● **Task objective**
After locating the line containing "(when _ _) => apply sat_when", restate that line and each one after it exactly, through the last line of the material.

● **Given information**
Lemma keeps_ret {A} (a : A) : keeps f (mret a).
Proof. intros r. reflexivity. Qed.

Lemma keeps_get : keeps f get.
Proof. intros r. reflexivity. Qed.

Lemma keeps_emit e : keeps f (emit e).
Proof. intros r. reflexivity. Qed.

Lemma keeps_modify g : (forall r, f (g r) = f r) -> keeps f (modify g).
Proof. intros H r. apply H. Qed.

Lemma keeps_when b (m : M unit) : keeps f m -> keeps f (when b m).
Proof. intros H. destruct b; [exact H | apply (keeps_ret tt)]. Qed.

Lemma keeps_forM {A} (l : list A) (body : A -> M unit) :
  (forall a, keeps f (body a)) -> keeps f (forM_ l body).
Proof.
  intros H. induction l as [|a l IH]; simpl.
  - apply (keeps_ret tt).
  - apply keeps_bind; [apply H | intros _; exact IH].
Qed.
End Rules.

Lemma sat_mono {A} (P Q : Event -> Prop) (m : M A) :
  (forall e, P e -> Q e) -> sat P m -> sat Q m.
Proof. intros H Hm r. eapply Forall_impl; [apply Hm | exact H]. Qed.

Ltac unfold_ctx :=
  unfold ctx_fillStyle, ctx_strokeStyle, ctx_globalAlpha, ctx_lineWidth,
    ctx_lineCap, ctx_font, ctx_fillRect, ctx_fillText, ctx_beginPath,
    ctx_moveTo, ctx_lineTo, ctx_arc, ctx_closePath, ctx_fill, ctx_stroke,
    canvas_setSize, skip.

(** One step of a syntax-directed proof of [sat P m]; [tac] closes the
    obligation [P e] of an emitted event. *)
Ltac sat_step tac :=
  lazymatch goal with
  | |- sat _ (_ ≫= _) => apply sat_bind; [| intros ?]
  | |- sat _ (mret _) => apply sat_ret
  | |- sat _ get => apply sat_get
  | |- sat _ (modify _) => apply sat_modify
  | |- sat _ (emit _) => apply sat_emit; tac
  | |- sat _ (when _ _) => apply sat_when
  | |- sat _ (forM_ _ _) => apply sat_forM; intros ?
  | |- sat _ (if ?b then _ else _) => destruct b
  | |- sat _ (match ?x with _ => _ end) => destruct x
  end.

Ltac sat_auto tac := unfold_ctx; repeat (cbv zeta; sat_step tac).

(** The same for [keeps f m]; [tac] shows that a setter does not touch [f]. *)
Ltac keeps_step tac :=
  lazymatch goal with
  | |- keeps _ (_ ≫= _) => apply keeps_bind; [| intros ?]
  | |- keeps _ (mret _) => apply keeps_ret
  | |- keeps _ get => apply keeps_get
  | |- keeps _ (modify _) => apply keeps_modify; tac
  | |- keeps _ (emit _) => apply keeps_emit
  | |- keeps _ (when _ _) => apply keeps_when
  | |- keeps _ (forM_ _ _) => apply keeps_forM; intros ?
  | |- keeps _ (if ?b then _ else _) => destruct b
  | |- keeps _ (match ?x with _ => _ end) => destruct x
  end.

● **Output for this exercise**
  | |- sat _ (when _ _) => apply sat_when
  | |- sat _ (forM_ _ _) => apply sat_forM; intros ?
  | |- sat _ (if ?b then _ else _) => destruct b
  | |- sat _ (match ?x with _ => _ end) => destruct x
  end.

Ltac sat_auto tac := unfold_ctx; repeat (cbv zeta; sat_step tac).

(** The same for [keeps f m]; [tac] shows that a setter does not touch [f]. *)
Ltac keeps_step tac :=
  lazymatch goal with
  | |- keeps _ (_ ≫= _) => apply keeps_bind; [| intros ?]
  | |- keeps _ (mret _) => apply keeps_ret
  | |- keeps _ get => apply keeps_get
  | |- keeps _ (modify _) => apply keeps_modify; tac
  | |- keeps _ (emit _) => apply keeps_emit
  | |- keeps _ (when _ _) => apply keeps_when
  | |- keeps _ (forM_ _ _) => apply keeps_forM; intros ?
  | |- keeps _ (if ?b then _ else _) => destruct b
  | |- keeps _ (match ?x with _ => _ end) => destruct x
  end.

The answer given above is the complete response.